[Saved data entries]

· · ·

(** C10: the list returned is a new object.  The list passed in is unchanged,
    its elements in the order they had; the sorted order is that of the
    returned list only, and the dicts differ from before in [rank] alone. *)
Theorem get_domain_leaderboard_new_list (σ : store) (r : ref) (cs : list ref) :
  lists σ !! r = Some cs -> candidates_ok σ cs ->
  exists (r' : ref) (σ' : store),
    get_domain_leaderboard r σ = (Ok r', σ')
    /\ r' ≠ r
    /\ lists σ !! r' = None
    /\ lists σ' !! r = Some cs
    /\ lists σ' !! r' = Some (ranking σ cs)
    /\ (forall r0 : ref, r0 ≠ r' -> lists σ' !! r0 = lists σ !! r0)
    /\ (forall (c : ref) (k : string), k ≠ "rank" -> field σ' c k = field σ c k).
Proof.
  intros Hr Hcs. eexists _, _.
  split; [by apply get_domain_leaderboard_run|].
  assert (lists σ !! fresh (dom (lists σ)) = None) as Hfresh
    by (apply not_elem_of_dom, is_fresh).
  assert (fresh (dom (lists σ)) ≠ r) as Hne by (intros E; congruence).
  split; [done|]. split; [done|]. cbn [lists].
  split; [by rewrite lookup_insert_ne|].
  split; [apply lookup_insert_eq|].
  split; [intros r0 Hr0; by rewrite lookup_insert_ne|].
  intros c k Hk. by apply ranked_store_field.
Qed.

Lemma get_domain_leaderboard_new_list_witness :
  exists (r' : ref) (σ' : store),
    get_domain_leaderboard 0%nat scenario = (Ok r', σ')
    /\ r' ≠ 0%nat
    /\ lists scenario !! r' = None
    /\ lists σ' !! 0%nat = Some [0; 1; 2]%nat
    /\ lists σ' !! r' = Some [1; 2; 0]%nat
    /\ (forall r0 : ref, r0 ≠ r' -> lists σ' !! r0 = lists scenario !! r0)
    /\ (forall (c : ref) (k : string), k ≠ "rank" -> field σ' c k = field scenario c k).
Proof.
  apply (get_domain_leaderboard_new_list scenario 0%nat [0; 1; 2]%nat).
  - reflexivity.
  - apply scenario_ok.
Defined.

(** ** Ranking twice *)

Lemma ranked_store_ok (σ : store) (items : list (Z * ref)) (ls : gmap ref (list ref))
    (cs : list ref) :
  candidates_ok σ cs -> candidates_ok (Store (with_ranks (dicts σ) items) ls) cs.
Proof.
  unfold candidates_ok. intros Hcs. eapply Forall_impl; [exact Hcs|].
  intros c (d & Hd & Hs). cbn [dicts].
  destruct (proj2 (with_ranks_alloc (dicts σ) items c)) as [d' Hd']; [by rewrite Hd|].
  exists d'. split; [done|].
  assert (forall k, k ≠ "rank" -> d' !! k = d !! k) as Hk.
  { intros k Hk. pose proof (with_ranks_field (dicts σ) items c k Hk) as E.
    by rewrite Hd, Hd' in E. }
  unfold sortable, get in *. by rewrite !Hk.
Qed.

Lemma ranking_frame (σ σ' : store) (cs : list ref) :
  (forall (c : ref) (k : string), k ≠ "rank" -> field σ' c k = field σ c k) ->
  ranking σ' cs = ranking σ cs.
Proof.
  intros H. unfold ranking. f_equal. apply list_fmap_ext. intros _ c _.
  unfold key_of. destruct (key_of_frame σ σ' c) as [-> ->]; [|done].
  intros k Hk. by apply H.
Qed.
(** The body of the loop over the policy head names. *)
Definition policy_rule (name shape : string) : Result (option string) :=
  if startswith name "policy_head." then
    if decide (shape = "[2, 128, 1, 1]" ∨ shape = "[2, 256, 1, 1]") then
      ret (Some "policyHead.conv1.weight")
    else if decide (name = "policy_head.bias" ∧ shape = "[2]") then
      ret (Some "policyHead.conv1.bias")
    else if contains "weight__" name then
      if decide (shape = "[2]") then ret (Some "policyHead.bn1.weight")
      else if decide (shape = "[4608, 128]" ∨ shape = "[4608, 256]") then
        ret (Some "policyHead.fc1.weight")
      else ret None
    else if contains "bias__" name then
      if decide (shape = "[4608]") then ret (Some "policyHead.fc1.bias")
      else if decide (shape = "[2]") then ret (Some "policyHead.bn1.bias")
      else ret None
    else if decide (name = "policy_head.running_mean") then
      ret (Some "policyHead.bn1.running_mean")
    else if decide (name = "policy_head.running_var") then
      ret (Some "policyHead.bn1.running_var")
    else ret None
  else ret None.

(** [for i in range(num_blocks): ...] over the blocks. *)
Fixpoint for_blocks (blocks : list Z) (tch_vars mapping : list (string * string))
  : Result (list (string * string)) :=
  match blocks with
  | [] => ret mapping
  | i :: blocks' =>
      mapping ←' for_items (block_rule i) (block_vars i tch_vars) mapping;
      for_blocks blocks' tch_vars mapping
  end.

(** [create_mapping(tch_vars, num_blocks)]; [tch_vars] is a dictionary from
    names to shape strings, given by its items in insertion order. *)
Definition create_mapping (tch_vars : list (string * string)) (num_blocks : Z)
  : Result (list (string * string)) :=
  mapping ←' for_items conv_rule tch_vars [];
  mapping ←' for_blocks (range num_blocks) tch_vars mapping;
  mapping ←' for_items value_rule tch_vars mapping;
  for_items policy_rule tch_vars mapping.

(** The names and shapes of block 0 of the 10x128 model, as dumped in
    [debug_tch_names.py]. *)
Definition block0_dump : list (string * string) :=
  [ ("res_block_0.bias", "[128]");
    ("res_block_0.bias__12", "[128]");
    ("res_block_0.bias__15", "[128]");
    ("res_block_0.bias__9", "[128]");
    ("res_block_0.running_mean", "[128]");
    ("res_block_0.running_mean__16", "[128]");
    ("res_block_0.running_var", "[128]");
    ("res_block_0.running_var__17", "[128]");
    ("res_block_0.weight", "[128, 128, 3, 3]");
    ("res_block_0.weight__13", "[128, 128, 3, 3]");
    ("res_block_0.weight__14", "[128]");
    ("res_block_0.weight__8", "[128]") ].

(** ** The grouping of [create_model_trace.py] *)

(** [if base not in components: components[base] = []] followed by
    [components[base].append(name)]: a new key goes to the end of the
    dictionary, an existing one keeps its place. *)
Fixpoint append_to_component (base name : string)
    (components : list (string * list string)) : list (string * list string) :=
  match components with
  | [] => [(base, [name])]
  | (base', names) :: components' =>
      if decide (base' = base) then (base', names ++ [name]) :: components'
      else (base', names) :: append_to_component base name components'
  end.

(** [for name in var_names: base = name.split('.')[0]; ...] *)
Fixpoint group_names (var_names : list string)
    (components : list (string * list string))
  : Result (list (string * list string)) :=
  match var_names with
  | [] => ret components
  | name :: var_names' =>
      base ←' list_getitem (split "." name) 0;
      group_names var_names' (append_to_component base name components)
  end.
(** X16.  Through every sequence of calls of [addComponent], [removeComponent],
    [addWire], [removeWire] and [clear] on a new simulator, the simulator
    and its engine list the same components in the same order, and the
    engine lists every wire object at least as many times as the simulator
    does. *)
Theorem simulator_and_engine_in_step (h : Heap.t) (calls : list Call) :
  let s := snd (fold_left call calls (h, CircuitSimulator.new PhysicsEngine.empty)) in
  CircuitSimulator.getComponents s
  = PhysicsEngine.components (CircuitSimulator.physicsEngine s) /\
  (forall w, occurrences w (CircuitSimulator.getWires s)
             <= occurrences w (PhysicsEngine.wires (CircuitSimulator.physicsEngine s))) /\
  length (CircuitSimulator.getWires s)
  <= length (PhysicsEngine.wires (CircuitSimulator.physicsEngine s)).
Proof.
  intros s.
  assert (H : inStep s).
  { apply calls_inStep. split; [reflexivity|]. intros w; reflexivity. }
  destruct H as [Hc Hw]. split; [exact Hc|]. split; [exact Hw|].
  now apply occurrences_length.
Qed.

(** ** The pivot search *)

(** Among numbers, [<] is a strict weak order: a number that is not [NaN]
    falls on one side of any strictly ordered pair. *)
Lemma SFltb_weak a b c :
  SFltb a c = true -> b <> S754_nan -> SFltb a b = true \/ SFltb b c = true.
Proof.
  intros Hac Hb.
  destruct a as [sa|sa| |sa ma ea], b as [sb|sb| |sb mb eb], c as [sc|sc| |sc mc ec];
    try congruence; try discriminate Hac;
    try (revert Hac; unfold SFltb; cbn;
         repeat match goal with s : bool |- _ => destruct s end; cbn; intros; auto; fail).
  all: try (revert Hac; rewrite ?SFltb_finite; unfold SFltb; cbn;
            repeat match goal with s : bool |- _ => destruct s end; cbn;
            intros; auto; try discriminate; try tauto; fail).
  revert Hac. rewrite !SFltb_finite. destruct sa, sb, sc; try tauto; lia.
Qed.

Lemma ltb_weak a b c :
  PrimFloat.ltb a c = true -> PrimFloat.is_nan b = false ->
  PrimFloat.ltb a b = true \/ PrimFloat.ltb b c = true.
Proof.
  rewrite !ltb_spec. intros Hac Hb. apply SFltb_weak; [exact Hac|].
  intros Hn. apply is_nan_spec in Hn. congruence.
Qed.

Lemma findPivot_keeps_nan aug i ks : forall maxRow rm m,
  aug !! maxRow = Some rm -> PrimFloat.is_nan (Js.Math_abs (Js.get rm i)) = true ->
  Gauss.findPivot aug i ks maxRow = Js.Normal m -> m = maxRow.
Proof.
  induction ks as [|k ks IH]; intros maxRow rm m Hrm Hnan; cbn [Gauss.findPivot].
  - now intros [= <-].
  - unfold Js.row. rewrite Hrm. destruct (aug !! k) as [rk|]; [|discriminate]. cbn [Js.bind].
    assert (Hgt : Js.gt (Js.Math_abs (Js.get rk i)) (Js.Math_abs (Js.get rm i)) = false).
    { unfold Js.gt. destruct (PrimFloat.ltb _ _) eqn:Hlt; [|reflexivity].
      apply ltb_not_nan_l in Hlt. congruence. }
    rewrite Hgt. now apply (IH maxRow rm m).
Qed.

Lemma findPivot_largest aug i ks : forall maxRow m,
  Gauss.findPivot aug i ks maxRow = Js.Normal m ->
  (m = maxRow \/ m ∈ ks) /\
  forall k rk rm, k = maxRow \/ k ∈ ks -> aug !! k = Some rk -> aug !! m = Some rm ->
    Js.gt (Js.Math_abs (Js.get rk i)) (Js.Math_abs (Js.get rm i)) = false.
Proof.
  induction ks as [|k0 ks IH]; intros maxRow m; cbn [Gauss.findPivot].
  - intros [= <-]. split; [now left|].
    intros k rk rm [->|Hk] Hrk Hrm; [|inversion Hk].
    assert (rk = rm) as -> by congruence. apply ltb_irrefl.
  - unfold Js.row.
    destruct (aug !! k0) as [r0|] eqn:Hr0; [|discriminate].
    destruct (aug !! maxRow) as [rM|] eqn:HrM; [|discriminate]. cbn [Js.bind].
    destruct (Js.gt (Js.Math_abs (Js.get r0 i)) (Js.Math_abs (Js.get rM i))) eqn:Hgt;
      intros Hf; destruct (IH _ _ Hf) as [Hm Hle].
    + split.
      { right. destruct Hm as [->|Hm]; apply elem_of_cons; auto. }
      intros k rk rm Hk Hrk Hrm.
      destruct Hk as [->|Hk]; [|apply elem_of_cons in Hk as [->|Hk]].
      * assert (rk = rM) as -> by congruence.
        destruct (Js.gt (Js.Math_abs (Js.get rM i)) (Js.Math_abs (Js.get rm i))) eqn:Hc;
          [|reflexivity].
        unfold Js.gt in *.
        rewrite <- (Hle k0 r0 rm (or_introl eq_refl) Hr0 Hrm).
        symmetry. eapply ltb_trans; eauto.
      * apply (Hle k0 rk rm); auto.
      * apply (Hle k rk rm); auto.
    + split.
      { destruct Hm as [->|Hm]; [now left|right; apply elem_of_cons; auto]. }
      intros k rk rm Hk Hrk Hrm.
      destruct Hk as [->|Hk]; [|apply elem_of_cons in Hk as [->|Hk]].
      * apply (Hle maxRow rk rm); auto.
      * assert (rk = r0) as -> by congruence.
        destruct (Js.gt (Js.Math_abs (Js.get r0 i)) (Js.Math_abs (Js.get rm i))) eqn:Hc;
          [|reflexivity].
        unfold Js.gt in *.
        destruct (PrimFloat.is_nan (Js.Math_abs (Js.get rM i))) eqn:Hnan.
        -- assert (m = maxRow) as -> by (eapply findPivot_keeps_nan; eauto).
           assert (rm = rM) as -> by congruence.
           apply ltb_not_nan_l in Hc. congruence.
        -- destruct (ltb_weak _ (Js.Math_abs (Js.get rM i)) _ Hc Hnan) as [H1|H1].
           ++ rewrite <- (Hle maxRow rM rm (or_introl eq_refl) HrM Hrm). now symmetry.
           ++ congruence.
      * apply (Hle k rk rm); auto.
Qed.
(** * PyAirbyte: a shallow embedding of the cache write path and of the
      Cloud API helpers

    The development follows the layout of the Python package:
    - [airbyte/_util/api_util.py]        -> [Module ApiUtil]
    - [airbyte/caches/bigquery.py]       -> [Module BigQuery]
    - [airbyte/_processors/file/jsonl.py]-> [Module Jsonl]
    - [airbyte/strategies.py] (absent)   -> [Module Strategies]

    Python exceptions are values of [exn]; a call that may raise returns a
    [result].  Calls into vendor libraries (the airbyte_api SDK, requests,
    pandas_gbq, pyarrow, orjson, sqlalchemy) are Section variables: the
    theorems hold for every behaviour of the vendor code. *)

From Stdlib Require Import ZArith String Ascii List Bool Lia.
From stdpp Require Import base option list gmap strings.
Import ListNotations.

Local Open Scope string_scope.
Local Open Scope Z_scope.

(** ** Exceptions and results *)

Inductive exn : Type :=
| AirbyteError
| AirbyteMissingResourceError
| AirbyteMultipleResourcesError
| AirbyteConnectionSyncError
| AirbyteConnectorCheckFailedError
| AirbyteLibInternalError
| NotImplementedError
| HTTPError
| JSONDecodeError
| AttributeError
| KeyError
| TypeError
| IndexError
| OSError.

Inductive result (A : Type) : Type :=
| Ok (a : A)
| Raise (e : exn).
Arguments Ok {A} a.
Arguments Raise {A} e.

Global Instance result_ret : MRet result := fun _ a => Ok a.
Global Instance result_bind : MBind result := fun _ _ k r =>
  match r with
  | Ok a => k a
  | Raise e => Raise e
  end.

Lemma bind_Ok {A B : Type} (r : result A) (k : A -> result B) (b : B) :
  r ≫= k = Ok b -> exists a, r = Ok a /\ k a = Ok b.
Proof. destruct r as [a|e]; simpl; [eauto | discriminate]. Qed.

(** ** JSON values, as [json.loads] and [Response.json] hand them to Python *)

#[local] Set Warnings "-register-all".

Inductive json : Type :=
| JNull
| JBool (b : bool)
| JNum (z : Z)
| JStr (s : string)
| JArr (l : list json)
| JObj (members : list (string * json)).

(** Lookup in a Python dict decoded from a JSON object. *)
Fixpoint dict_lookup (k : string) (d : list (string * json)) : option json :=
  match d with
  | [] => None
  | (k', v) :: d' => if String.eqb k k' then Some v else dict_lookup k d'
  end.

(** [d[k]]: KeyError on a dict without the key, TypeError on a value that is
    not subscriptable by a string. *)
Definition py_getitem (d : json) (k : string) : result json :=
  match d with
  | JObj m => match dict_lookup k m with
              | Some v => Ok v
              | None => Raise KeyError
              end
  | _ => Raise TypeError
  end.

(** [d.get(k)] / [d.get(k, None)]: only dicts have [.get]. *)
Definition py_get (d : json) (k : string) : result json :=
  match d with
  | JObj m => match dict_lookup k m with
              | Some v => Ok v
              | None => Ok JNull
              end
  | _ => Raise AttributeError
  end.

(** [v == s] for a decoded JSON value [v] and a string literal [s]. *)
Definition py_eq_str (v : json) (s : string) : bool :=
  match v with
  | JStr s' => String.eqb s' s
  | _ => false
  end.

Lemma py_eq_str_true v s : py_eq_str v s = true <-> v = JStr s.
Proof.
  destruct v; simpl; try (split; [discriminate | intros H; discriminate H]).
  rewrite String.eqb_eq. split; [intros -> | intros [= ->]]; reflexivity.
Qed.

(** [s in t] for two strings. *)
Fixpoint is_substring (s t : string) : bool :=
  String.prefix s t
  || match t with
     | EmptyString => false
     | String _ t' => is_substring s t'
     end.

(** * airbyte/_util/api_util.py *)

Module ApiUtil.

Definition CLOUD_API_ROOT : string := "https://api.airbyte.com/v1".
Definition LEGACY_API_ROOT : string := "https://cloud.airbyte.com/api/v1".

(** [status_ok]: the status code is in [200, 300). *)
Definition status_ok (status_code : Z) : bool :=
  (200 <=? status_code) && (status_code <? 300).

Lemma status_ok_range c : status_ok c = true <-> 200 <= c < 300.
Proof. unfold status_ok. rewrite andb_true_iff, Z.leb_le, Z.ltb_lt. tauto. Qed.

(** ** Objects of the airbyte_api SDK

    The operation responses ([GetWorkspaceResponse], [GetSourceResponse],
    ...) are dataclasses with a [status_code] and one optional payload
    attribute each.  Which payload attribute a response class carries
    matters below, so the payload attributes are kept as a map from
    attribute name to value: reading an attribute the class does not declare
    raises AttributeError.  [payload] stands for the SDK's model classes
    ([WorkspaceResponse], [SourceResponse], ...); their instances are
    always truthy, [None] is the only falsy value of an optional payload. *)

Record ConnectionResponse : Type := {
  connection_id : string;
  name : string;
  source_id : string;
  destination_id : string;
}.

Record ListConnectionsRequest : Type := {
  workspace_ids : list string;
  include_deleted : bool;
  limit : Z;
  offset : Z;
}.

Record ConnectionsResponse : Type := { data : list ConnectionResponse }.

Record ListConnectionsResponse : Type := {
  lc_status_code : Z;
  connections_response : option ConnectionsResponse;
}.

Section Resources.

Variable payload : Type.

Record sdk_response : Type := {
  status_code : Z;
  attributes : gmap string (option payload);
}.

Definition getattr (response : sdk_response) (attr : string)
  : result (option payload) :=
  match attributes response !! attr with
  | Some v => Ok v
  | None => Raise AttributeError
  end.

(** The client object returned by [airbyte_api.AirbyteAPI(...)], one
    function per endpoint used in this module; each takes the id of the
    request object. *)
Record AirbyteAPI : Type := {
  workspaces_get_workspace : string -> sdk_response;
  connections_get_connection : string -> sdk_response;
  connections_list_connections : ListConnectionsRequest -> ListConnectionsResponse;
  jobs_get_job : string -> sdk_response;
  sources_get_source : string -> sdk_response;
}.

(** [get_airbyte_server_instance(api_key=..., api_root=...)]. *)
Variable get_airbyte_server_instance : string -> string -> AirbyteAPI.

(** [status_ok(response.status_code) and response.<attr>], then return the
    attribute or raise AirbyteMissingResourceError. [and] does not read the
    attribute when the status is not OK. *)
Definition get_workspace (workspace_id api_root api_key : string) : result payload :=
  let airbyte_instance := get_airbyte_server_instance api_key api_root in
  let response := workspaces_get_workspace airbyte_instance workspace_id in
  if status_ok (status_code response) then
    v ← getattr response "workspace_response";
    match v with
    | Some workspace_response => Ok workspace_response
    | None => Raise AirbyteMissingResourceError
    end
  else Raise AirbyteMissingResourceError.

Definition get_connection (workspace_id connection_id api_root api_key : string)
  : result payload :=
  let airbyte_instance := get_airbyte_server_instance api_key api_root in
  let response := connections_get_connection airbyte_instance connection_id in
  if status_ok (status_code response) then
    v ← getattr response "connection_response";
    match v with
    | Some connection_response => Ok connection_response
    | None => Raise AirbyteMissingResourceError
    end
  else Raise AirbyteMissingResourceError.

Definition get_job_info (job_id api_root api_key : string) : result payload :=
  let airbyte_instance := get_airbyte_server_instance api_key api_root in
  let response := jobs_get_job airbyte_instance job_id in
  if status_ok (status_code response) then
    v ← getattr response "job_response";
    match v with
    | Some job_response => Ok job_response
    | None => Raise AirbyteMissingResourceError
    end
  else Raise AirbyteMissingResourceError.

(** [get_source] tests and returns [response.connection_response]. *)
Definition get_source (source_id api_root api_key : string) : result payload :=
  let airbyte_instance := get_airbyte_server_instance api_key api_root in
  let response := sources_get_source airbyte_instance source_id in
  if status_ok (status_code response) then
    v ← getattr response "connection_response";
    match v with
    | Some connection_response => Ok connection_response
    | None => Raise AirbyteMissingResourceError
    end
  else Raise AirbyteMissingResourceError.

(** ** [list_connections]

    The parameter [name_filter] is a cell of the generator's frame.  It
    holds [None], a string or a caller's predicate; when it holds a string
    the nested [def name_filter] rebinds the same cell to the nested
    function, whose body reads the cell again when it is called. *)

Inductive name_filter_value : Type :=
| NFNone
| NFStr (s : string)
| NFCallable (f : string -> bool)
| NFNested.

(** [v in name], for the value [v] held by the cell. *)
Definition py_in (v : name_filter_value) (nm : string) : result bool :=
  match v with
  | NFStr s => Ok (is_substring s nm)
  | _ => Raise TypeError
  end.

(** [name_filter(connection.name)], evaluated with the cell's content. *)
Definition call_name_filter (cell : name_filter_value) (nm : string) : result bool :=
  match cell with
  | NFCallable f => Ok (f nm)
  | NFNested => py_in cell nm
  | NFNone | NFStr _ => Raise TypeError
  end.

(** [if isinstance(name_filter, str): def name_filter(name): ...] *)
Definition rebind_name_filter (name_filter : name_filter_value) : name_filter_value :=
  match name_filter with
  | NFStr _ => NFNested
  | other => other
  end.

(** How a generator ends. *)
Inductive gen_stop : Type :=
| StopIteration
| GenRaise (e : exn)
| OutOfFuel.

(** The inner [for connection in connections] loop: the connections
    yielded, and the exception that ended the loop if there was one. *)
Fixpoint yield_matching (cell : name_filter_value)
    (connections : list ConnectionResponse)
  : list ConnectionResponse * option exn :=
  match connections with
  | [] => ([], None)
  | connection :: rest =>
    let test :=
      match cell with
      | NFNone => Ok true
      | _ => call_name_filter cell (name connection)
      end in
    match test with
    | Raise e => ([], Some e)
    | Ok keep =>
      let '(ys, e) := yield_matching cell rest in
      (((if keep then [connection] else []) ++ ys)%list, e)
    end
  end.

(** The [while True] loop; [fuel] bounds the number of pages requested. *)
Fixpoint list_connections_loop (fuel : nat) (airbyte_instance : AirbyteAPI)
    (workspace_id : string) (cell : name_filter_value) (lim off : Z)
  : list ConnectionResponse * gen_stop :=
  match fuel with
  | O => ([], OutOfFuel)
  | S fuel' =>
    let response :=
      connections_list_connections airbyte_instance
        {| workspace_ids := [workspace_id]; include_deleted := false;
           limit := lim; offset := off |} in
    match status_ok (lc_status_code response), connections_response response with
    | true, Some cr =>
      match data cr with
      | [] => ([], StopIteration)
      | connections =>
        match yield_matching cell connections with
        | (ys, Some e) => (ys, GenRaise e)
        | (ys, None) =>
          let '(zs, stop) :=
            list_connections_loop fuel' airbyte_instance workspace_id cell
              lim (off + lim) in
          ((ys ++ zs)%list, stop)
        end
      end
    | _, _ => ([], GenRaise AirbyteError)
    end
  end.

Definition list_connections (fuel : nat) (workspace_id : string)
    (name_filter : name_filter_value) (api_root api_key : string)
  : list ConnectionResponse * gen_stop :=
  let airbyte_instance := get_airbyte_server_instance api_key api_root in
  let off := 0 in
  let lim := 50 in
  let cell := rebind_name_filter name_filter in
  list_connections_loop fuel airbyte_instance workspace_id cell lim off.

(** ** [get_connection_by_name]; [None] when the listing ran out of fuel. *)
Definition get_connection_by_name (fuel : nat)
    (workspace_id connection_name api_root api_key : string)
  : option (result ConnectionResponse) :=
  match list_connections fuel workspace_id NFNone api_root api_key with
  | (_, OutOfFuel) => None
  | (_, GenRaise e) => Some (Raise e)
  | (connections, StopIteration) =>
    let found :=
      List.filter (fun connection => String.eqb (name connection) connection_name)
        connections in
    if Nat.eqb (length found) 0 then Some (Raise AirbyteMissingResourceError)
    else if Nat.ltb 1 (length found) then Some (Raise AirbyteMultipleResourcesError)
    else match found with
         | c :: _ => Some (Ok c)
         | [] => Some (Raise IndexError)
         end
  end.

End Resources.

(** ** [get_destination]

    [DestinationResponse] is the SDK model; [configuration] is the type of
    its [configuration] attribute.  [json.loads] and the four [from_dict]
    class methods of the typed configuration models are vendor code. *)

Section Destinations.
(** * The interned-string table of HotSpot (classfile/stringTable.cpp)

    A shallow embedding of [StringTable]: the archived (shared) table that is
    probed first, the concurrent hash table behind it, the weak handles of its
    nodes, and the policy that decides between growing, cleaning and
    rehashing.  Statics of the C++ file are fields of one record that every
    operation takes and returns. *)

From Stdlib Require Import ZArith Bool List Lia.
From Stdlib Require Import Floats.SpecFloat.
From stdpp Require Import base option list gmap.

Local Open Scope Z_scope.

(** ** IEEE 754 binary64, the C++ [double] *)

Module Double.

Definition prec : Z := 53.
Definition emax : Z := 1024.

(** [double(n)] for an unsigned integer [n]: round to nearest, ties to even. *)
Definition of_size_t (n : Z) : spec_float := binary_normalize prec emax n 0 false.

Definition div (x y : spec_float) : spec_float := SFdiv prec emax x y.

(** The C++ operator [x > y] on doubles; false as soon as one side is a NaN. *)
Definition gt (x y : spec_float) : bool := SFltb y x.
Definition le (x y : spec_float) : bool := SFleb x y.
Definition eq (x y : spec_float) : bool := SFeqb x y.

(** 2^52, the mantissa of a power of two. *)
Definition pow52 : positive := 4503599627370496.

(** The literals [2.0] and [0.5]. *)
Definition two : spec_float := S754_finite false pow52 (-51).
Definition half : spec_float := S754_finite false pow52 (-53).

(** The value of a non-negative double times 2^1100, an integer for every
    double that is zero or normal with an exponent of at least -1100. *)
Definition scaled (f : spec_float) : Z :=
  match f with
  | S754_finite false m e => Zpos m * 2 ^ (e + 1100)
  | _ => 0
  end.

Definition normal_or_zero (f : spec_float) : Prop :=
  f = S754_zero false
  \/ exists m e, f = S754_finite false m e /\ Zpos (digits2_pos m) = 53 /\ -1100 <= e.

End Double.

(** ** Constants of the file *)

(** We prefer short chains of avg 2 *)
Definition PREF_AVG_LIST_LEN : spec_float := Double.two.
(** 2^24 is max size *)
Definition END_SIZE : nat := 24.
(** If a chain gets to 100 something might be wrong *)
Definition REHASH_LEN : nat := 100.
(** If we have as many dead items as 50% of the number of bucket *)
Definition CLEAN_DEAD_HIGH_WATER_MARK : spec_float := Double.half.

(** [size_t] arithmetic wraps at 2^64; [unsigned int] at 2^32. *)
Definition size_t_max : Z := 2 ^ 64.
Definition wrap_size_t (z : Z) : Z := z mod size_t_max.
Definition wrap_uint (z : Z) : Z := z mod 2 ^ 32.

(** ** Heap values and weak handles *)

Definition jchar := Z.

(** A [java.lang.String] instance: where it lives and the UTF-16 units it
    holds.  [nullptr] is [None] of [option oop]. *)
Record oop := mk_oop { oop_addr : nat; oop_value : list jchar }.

· · ·

- _WORK TO COMPLETE_
Your task is to copy every line in the entries that holds the string "NFNested".

- _SOLUTION FOR THIS TASK_
| NFNested.
  | NFNested => py_in cell nm
  | NFStr _ => NFNested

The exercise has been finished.